The country needs jobs and economic demand. Here’s a simple way to fill some of the gap: fix the nation’s school facilities. Over the summer, Mary Filardo of the 21st Century Schools Fund, Jared Bernstein of the Center on Budget and Policy Priorities, and Ross Eisenbrey of the Economic Policy Institute developed the Fix America’s Schools Today proposal (PDF), which is a scalable program to address serious infrastructure needs in public K-12 schools that would emphasize using our nation’s idle construction workforce more than putting money into new equipment or building materials. They started out suggesting a $20B program paid for with the end of fossil-fuel tax giveaways ($46 B over 10 years, so there’s plenty of margin over that). And given the typical low-bid construction of 40-year-old school buildings (think single-pane windows, minimal insulation if any), the costs would be partly repaid in the long term by energy savings.

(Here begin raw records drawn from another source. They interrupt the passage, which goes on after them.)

(** * The RSS ingestion worker (api/src/workers/rss.js)

    A shallow embedding of the worker: the job controller [handleRSS], the
    existence prefilter [upsertManyArticles], the diff-aware upsert
    [upsertArticle] and [markDone], over an explicit model of the
    collaborators they talk to (the two Mongo collections, the feed parser,
    the activity stream, the enrichment queue, statsd).

    Asynchronous code is written in a small monad: a computation takes the
    world, settles (resolves or rejects) and reports the calls it made to
    the collaborators, in order.  One job is followed at a time; what other
    workers or an outage do to a call shows as a fault that the world holds
    ready for it.  Log lines are left out, and so are the wall-clock values
    of timers. *)

From stdpp Require Import strings list gmap.
From Equations Require Import Equations.

Local Open Scope string_scope.
Local Open Scope list_scope.

(** ** Data *)

(** A thrown JavaScript value, as far as the worker looks at it: [err.code]. *)
Record JsError := mkError { code : option Z; message : string }.

(** rss.js:21 *)
Definition duplicateKeyError : Z := 11000%Z.

(** A plain object used as a mapping ([enclosures], [images]). *)
Definition JsObject := list (string * string).

(** An article as the parser hands it over.  The parser's object has no
    [contentHash] yet; line 96 assigns it, and so does [normalizeArticle]
    below, whatever the field held before. *)
Module Post.
Record t := mk {
  url : string;
  contentHash : string;
  commentUrl : string;
  content : string;
  description : string;
  title : string;
  enclosures : option JsObject;
  images : option JsObject;
  publicationDate : string }.

Definition set_url (u : string) (a : t) : t :=
  mk u (contentHash a) (commentUrl a) (content a) (description a) (title a)
     (enclosures a) (images a) (publicationDate a).

Definition set_contentHash (h : string) (a : t) : t :=
  mk (url a) h (commentUrl a) (content a) (description a) (title a)
     (enclosures a) (images a) (publicationDate a).
End Post.

(** The [update] object of [upsertArticle] (lines 190-197): the four
    [search] fields and the six fields added by [Object.assign]. *)
Module Update.
Record t := mk {
  commentUrl : string;
  content : string;
  description : string;
  title : string;
  url : string;
  rss : string;
  contentHash : string;
  enclosures : JsObject;
  images : JsObject;
  publicationDate : string }.
End Update.

(** A stored article: its [_id] and the fields that [update] writes. *)
Record Doc := mkDoc { _id : string; body : Update.t }.

(** A stored feed, with the four fields the worker writes. *)
Module Feed.
Record t := mk {
  lastScraped : string;
  isParsing : bool;
  consecutiveScrapeFailures : nat;
  postCount : nat }.
End Feed.

(** [job.data] *)
Module Job.
Record t := mk { rss : string; url : string }.
End Job.

(** An activity sent to the stream (lines 146-152). *)
Record Activity := mkActivity {
  actor : string;
  foreign_id : string;
  object : string;
  time : string;
  verb : string }.

(** The second argument of [RSS.update]. *)
Inductive FeedPatch :=
| PatchScraped (lastScraped : string) (isParsing : bool)
| PatchPostCount (postCount : nat).

(** What an [async] function settles to. *)
Inductive Outcome (A : Type) :=
| Resolved (a : A)
| Rejected (err : JsError).
Arguments Resolved {A} a.
Arguments Rejected {A} err.

(** What [upsertArticle] resolves to: the stored document, [null] (line
    225) or [undefined] (falling off the end of the function). *)
Inductive UpsertResult :=
| JsDoc (d : Doc)
| JsNull
| JsUndefined.

(** The raw result of [findOneAndUpdate] with [rawResult: true]. *)
Record RawResult := mkRaw { value : Doc; updatedExisting : bool }.

(** Calls to the collaborators, as they are observed from outside. *)
Inductive Event :=
| EvRssUpdate (id : string) (patch : FeedPatch)
| EvRssFindOne (id : string)
| EvRssResetScrapeFailures (id : string)
| EvRssIncrScrapeFailures (id : string)
| EvParseFeed (url : string)
| EvArticleFind (rssID : string) (searchData : list (string * string))
| EvArticleCount (rssID : string)
| EvArticleFindOneAndUpdate (update : Update.t)
| EvStatsdIncrement (name : string) (n : nat)
| EvStatsdTiming (name : string) (n : option nat)
| EvOgQueueAdd (type url : string)
| EvAddActivities (slug id : string) (activities : list Activity)
| EvSendRssFeedToCollections (id : string).

(** The world outside the worker.  [upsertFaults] and [streamFaults] say,
    call by call, whether the store rejects a [findOneAndUpdate], and
    whether an [addActivities] or the notification of the collections is
    rejected, for a reason of the other side (an outage, a write of another
    worker that got in between); [None], or an exhausted list, lets the
    call through.  [emptyOr] is what the store makes of a
    query whose [$or] lists nothing: the error it answers with, or [None]
    where such a query goes through and selects nothing. *)
Record World := mkWorld {
  feeds : gmap string Feed.t;
  articles : list Doc;
  nextId : nat;
  objectIds : nat -> string;
  upsertFaults : list (option JsError);
  streamFaults : list (option JsError);
  emptyOr : option JsError;
  clock : string;
  web : string -> Outcome (option (list Post.t)) }.

Definition set_feeds (f : gmap string Feed.t) (w : World) : World :=
  mkWorld f (articles w) (nextId w) (objectIds w) (upsertFaults w)
          (streamFaults w) (emptyOr w) (clock w) (web w).

Definition set_articles (l : list Doc) (w : World) : World :=
  mkWorld (feeds w) l (nextId w) (objectIds w) (upsertFaults w)
          (streamFaults w) (emptyOr w) (clock w) (web w).

Definition set_nextId (n : nat) (w : World) : World :=
  mkWorld (feeds w) (articles w) n (objectIds w) (upsertFaults w)
          (streamFaults w) (emptyOr w) (clock w) (web w).

Definition set_upsertFaults (l : list (option JsError)) (w : World) : World :=
  mkWorld (feeds w) (articles w) (nextId w) (objectIds w) l
          (streamFaults w) (emptyOr w) (clock w) (web w).

Definition set_streamFaults (l : list (option JsError)) (w : World) : World :=
  mkWorld (feeds w) (articles w) (nextId w) (objectIds w) (upsertFaults w)
          l (emptyOr w) (clock w) (web w).

(** The fault, if any, that the next call runs into. *)
Definition pending (faults : list (option JsError)) : option JsError :=
  match faults with
  | Some err :: _ => Some err
  | _ => None
  end.

(** ** Asynchronous computations *)

Record Run (A : Type) := mkRun {
  outcome : Outcome A;
  world : World;
  events : list Event }.
Arguments mkRun {A} outcome world events.
Arguments outcome {A} r.
Arguments world {A} r.
Arguments events {A} r.

Definition M (A : Type) : Type := World -> Run A.

Definition ret {A} (a : A) : M A := fun w => mkRun (Resolved a) w [].

Definition throw {A} (err : JsError) : M A := fun w => mkRun (Rejected err) w [].

(** [await m] followed by the rest of the function. *)
Definition bind {A B} (m : M A) (k : A -> M B) : M B := fun w =>
  let r := m w in
  match outcome r with
  | Resolved a =>
      let r' := k a (world r) in
      mkRun (outcome r') (world r') (events r ++ events r')
  | Rejected err => mkRun (Rejected err) (world r) (events r)
  end.

(** [try { m } catch (err) { h err }] *)
Definition tryCatch {A} (m : M A) (h : JsError -> M A) : M A := fun w =>
  let r := m w in
  match outcome r with
  | Resolved a => r
  | Rejected err =>
      let r' := h err (world r) in
      mkRun (outcome r') (world r') (events r ++ events r')
  end.

Definition emit (e : Event) : M unit := fun w => mkRun (Resolved tt) w [e].

Declare Scope async_scope.
Delimit Scope async_scope with async.
Notation "x <- m ;; k" := (bind m (fun x => k))
  (at level 100, m at next level, right associativity) : async_scope.
Notation "m ;;; k" := (bind m (fun _ => k))
  (at level 100, right associativity) : async_scope.
Local Open Scope async_scope.

(** [Promise.all] over promises that [map] has already created.  Every
    call of the array has been started before the first [await], so every
    one reaches its collaborator whatever becomes of the others; the
    collaborator takes them one at a time, here in the order they were
    issued.  The result is the first rejection, or else the values in the
    order of the array.  The calls are listed promise by promise: what a
    promise does once its first call has settled (the count of an ignored
    duplicate in [upsertArticle]) stands right behind that call, although
    by then the first call of every later promise has been made as well.
    The statements rely on the order of the first calls among themselves
    only. *)
Fixpoint promiseAll {A} (ps : list (M A)) : M (list A) := fun w =>
  match ps with
  | [] => mkRun (Resolved []) w []
  | p :: ps' =>
      let r := p w in
      let rs := promiseAll ps' (world r) in
      mkRun
        match outcome r with
        | Rejected err => Rejected err
        | Resolved a =>
            match outcome rs with
            | Resolved l => Resolved (a :: l)
            | Rejected err => Rejected err
            end
        end
        (world rs) (events r ++ events rs)
  end.

(** ** Collaborators *)

(** The feed collection (models/rss.js on top of the document store). *)
Module RSS.
Definition applyPatch (p : FeedPatch) (f : Feed.t) : Feed.t :=
  match p with
  | PatchScraped t b =>
      Feed.mk t b (Feed.consecutiveScrapeFailures f) (Feed.postCount f)
  | PatchPostCount n =>
      Feed.mk (Feed.lastScraped f) (Feed.isParsing f)
              (Feed.consecutiveScrapeFailures f) n
  end.

Definition set_failures (n : nat) (f : Feed.t) : Feed.t :=
  Feed.mk (Feed.lastScraped f) (Feed.isParsing f) n (Feed.postCount f).

(** [RSS.update({ _id: id }, patch)]: no upsert, a missing feed stays
    missing. *)
Definition update (id : string) (p : FeedPatch) : M unit := fun w =>
  mkRun (Resolved tt) (set_feeds (alter (applyPatch p) id (feeds w)) w)
        [EvRssUpdate id p].

(** [RSS.findOne({ _id: id })] *)
Definition findOne (id : string) : M (option Feed.t) := fun w =>
  mkRun (Resolved (feeds w !! id)) w [EvRssFindOne id].

(** Modelled from the spec: [RSS.resetScrapeFailures] is a static of
    models/rss.js, which is not among the sources; section 4.2 has it
    reset the feed's consecutive failure count to 0. *)
Definition resetScrapeFailures (id : string) : M unit := fun w =>
  mkRun (Resolved tt) (set_feeds (alter (set_failures 0) id (feeds w)) w)
        [EvRssResetScrapeFailures id].

(** Modelled from the spec: [RSS.incrScrapeFailures] is a static of
    models/rss.js, which is not among the sources; section 4.2 has it
    increment the feed's consecutive failure count by 1. *)
Definition incrScrapeFailures (id : string) : M unit := fun w =>
  mkRun (Resolved tt)
        (set_feeds
           (alter (fun f => set_failures (S (Feed.consecutiveScrapeFailures f)) f)
                  id (feeds w)) w)
        [EvRssIncrScrapeFailures id].
End RSS.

Skittish about the cost, despite the explanation above? Consider this: financial markets are now effectively paying the federal government to borrow money, with short-term borrowing costs below inflation and a ten-year yield for treasuries at zero. As Ezra Klein points out (first of those two links), this is a situation of essentially cost-free borrowing for the federal government.

But let’s not stop there. There’s some room for modifying FAST in the following ways:

  • It can include fixing up problematic or decrepit private K-12 schools as well as problematic or decrepit public schools.
  • It can include fixing up preschools and other early childhood program facilities (almost all of which are private).
So if you are a fan of Catholic schools with declining facilities, this is a vehicle for helping to fix up private schools. The formulas here would have to be adjusted from what Bernstein et al. have proposed for the private K-12 schools, but that’s probably not too hard. The point is that we have thousands upon thousands of idle construction workers and thousands of schools needing repairs.